#### [PROBLEM DESCRIPTION]
In the listing below, find the line containing "Lemma grid_points_NoDup (f" and the line containing "kept in [last_reading]". Repeat exactly those two lines and every line between them.

#### [RECORDS TO PROCESS]
──────────
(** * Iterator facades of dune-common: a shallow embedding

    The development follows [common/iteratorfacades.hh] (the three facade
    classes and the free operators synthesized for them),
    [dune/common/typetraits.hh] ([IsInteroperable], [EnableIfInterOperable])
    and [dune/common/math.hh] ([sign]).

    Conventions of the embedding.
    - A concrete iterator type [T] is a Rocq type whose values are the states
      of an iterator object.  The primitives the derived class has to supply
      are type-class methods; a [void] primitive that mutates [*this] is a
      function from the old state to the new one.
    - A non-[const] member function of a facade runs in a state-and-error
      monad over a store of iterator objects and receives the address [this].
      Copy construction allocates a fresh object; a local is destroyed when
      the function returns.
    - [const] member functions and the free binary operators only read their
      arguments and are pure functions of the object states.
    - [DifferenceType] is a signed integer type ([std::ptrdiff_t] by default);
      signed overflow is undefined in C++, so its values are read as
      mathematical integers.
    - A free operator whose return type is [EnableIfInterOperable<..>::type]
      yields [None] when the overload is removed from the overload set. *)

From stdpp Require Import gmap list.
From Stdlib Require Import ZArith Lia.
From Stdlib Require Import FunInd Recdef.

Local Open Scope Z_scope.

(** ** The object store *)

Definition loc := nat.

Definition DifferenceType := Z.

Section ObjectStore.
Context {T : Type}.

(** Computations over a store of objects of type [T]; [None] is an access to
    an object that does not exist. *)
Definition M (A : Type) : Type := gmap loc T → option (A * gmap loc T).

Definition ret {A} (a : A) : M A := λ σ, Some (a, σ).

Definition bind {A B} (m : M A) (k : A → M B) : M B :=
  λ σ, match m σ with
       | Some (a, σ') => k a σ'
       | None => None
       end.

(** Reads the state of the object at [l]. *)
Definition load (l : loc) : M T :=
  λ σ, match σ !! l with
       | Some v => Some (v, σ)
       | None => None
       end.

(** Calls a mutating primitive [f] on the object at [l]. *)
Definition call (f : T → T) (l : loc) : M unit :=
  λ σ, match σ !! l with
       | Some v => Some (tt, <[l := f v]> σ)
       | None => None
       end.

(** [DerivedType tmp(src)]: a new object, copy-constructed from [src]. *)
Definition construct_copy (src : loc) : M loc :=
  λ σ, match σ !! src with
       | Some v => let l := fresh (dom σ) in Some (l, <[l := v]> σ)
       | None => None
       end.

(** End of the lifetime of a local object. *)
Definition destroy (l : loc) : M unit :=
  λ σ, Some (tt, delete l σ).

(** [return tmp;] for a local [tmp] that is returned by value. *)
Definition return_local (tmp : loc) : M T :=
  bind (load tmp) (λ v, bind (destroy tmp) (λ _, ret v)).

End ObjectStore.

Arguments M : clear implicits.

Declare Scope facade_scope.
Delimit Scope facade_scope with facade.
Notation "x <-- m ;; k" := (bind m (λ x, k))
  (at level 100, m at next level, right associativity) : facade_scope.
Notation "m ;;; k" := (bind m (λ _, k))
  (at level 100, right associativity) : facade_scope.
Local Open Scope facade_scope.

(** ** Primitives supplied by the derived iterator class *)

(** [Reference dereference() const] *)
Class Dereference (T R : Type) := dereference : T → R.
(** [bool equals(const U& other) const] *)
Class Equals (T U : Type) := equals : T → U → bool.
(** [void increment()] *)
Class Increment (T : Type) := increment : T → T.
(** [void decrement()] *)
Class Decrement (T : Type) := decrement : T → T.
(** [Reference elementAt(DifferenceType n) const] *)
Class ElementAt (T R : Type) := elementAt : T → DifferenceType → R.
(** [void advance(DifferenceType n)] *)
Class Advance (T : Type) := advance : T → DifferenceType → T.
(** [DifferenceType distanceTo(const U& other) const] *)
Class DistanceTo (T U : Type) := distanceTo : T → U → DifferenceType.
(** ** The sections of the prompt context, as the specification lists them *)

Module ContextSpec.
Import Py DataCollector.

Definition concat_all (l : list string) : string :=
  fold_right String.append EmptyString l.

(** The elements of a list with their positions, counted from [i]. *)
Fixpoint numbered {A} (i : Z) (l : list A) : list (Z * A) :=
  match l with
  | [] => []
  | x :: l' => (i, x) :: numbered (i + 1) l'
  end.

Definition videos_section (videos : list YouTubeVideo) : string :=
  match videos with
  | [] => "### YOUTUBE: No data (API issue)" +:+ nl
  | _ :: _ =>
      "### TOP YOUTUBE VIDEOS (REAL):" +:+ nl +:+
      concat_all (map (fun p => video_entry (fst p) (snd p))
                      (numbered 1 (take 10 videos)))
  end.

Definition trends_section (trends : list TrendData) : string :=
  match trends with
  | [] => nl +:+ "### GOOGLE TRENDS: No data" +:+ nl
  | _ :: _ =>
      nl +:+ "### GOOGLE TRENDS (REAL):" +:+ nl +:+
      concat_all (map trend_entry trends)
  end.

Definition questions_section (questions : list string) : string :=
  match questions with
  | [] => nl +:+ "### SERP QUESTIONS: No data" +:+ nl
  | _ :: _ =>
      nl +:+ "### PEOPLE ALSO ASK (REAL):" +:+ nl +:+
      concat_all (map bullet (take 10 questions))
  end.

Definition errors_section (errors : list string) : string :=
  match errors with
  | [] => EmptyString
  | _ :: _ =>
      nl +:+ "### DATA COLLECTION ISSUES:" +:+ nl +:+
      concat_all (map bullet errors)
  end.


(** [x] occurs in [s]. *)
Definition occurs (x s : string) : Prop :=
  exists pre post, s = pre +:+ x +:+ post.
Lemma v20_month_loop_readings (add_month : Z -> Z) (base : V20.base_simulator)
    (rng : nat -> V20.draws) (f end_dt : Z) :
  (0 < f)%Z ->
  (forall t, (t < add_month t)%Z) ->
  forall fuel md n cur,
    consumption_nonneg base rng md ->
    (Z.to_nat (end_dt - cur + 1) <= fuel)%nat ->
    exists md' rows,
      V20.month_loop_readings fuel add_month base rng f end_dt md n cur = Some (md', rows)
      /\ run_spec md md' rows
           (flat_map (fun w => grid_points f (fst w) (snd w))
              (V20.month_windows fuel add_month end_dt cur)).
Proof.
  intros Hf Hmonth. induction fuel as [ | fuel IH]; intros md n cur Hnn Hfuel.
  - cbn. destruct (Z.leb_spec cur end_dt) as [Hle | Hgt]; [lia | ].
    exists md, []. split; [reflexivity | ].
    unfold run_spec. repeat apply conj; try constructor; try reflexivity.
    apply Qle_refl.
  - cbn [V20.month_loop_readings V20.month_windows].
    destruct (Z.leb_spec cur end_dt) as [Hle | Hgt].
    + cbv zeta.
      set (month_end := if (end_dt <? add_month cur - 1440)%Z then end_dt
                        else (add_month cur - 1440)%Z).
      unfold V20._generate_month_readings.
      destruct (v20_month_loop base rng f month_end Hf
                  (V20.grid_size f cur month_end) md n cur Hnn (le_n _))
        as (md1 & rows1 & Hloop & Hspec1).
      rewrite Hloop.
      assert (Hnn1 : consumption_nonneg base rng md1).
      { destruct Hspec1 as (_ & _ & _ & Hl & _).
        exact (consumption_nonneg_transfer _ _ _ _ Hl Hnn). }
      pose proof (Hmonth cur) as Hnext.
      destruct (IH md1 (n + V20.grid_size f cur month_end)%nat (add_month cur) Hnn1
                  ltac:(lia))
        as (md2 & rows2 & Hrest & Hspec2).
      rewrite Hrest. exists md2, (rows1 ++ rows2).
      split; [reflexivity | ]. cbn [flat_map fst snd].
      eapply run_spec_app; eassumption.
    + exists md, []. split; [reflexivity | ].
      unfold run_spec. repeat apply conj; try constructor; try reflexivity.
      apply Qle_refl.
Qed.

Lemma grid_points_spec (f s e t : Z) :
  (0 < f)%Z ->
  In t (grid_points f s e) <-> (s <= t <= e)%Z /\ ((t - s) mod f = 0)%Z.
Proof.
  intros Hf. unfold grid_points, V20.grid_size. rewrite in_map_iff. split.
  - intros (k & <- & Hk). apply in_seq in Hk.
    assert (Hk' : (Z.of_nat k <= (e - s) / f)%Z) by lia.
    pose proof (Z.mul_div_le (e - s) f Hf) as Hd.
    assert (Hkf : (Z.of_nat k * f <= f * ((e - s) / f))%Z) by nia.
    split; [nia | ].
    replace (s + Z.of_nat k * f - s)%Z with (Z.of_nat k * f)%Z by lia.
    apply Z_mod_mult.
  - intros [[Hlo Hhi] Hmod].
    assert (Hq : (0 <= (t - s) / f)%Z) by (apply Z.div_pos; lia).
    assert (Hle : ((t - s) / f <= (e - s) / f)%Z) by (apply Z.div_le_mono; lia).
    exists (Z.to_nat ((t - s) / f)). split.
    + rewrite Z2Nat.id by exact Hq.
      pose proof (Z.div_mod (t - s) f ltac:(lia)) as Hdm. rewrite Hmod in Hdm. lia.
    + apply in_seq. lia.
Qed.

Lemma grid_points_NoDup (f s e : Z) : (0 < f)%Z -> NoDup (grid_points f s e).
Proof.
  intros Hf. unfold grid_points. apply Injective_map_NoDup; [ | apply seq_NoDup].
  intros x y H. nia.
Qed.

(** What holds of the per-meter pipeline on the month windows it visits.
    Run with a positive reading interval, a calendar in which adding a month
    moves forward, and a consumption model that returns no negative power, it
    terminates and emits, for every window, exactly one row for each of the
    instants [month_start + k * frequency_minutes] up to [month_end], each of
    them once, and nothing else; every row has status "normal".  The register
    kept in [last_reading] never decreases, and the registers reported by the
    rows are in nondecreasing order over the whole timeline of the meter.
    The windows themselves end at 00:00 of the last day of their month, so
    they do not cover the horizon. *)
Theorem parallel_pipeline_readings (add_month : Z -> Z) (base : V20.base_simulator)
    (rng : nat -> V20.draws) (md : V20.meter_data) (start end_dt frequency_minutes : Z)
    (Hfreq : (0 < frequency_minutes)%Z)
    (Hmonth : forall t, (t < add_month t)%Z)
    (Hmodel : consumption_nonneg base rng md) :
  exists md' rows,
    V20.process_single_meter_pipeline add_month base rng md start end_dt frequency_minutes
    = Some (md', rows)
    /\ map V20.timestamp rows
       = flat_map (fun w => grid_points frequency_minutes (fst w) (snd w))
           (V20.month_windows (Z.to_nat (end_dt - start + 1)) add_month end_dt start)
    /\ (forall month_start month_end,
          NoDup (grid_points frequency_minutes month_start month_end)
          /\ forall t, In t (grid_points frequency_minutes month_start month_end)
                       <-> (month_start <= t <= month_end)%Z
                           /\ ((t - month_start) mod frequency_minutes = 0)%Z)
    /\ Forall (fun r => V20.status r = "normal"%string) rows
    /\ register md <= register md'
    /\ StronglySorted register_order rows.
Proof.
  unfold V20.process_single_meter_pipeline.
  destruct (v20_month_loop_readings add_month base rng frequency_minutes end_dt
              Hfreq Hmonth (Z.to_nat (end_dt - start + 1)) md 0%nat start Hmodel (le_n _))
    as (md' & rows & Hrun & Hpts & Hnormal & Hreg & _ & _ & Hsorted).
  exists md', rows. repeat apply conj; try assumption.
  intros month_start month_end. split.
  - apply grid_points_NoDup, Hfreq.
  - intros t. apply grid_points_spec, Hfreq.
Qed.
──────────
#### [COMPLETED TASK]
Lemma grid_points_NoDup (f s e : Z) : (0 < f)%Z -> NoDup (grid_points f s e).
Proof.
  intros Hf. unfold grid_points. apply Injective_map_NoDup; [ | apply seq_NoDup].
  intros x y H. nia.
Qed.

(** What holds of the per-meter pipeline on the month windows it visits.
    Run with a positive reading interval, a calendar in which adding a month
    moves forward, and a consumption model that returns no negative power, it
    terminates and emits, for every window, exactly one row for each of the
    instants [month_start + k * frequency_minutes] up to [month_end], each of
    them once, and nothing else; every row has status "normal".  The register
    kept in [last_reading] never decreases, and the registers reported by the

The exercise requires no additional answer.